Он взял ее за руку, помог ей подняться и накинуть на себя мокрый халат, который до этого она успела постирать в искусственном море.
– Бог не фраер, шельма метит! – засмеялась Рита, уводимая за ручку дядей Абрамом в новое неведомое пространство.
– Если бы не ты, старичок, я бы давно уже, б*я, сошла с ума, – шепнула она ему в спину.
Дяде Абраму не понравилось, что она его назвала старичком, хотя сама фраза была ему по душе.
Он хотел сделать что-то приятное Рите и поэтому поднял один красивый голубовато-зеленоватый камень округлой формы и протянул Рите, прежде чем открыл дверь в скале.
Совсем неожиданно они вышли в искусственное поле, по сторонам которого стелились бледные иллюзорные горизонты.
Эти горизонты вздрагивали от их дыхания как испуганные животные.
Прохладный ветер слегка раскачивал одинокое дерево, на ветке которого висел маленький игрушечный домик.
Справа высилась в тумане какая-то башня, а на ее остроконечной крыше крутился скрипящий флюгер, немного подальше от башни виднелась маленькая деревня, прибившаяся к крохотной церквушке.
Дяде Абраму очень хотелось приблизиться к этой деревушке и зайти в каждый дом, хотя он и знал, что этого никогда не произойдет, ибо этот мир был всего лишь нарисован или создан искусным художником как макет собственных или чужих видений.
– Ни х*ра себе, – прошептала Рита, оглядываясь по сторонам, – теперь и выход х*р найдешь.

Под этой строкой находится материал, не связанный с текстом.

Lemma list_update_app {A} (done : list A) t todo x :
  list_update (done ++ t :: todo) (length done) x = Some (done ++ x :: todo).
Proof.
  induction done as [| d done IH]; [reflexivity |].
  cbn [app length list_update]. rewrite IH. reflexivity.
Qed.

Lemma store_app {A} (done : list A) t todo x :
  forall s, store (done ++ t :: todo) (Z.of_nat (length done)) x s
            = Returned (done ++ x :: todo) s [].
Proof.
  intros s. unfold store.
  destruct (Z.ltb_spec (Z.of_nat (length done)) 0); [lia |].
  rewrite Nat2Z.id, list_update_app. reflexivity.
Qed.

Lemma advanced_advanced n m f s :
  advanced m (mkFILE (contents f) (cursor f + n)) (advanced n f s)
  = advanced (n + m) f s.
Proof.
  unfold advanced. cbn [contents cursor].
  rewrite set_rw_set_rw, Z.add_assoc. reflexivity.
Qed.

(** One of the four loops, on the bytes of its field for every channel. *)
Lemma read_header_field_run rd upd enc post w :
  (forall h, length (enc h) = w) ->
  (forall s f h rest,
      rw s = Some f -> ahead f = enc h ++ rest ->
      rd s = Returned (Some (post (le_decode (enc h))))
                      (advanced (Z.of_nat w) f s) []) ->
  forall hs done todo out s f rest,
    rw s = Some f ->
    0 <= cursor f ->
    ahead f = flat_map enc hs ++ rest ->
    length todo = length hs ->
    blockheaders out = done ++ todo ->
    read_header_field rd upd (seq (length done) (length hs)) out s
    = Returned (true, set_blockheaders (done ++ fill upd enc post hs todo) out)
               (advanced (Z.of_nat (w * length hs)) f s) [].
Proof.
  intros Hw Hrd.
  induction hs as [| h hs IH]; intros done todo out s f rest Hrw Hpos Hahead
                                      Hlen Hout.
  - destruct todo; [| discriminate].
    cbn [length seq read_header_field fill combine map].
    rewrite Nat.mul_0_r. change (Z.of_nat 0) with 0.
    rewrite (advanced_0 f s Hrw), <- Hout, set_blockheaders_same.
    reflexivity.
  - destruct todo as [| t todo]; [discriminate |].
    cbn [length seq read_header_field].
    cbn [flat_map] in Hahead. rewrite <- app_assoc in Hahead.
    rewrite (bind_Returned_nil _ _ _ _ _ (Hrd s f h _ Hrw Hahead)).
    rewrite Hout.
    rewrite (bind_Returned_nil _ _ _ _ _ (index_app done t todo _)).
    set (x := upd (post (le_decode (enc h))) t).
    rewrite (bind_Returned_nil _ _ _ _ _ (store_app done t todo x _)).
    set (f1 := mkFILE (contents f) (cursor f + Z.of_nat w)).
    assert (Hahead1 : ahead f1 = flat_map enc hs ++ rest).
    { refine (ahead_advanced f (Z.of_nat w) (enc h) _ Hpos Hahead _).
      rewrite Hw. reflexivity. }
    replace (S (length done)) with (length (done ++ [x]))
      by (rewrite length_app; cbn [length]; lia).
    rewrite (IH (done ++ [x]) todo
                (set_blockheaders (done ++ x :: todo) out)
                (advanced (Z.of_nat w) f s) f1 rest eq_refl
                ltac:(cbn [cursor f1]; lia) Hahead1
                ltac:(cbn [length] in Hlen; lia)
                ltac:(cbn [blockheaders set_blockheaders];
                      rewrite <- app_assoc; reflexivity)).
    unfold f1. rewrite advanced_advanced.
    f_equal.
    + f_equal. cbn [fill combine map fst snd]. fold x.
      rewrite <- app_assoc. reflexivity.
    + f_equal. lia.
Qed.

– Пожалуйста, не ругайся, – попросил ее дядя Абрам.
– А х*ли тут не ругаться, если мы с тобой уже конкретно попали!
Рита попыталась своей зажигалкой поджечь искусственный лист на таком же искусственном дереве, но он не загорелся.
– Пожара не будет, – грустно покачала головой Рита. Искусственное солнце стало уже медленно гаснуть.
Под их ногами стелилась тоже искусственная трава.
Совсем неожиданно над ними пролетела птица, но она пролетела, не отбрасывая собственной тени, из чего дядя Абрам сделал вывод, что это была голографическая птица, мертвый двойник живой птицы, холодный отпечаток бьющегося сердца.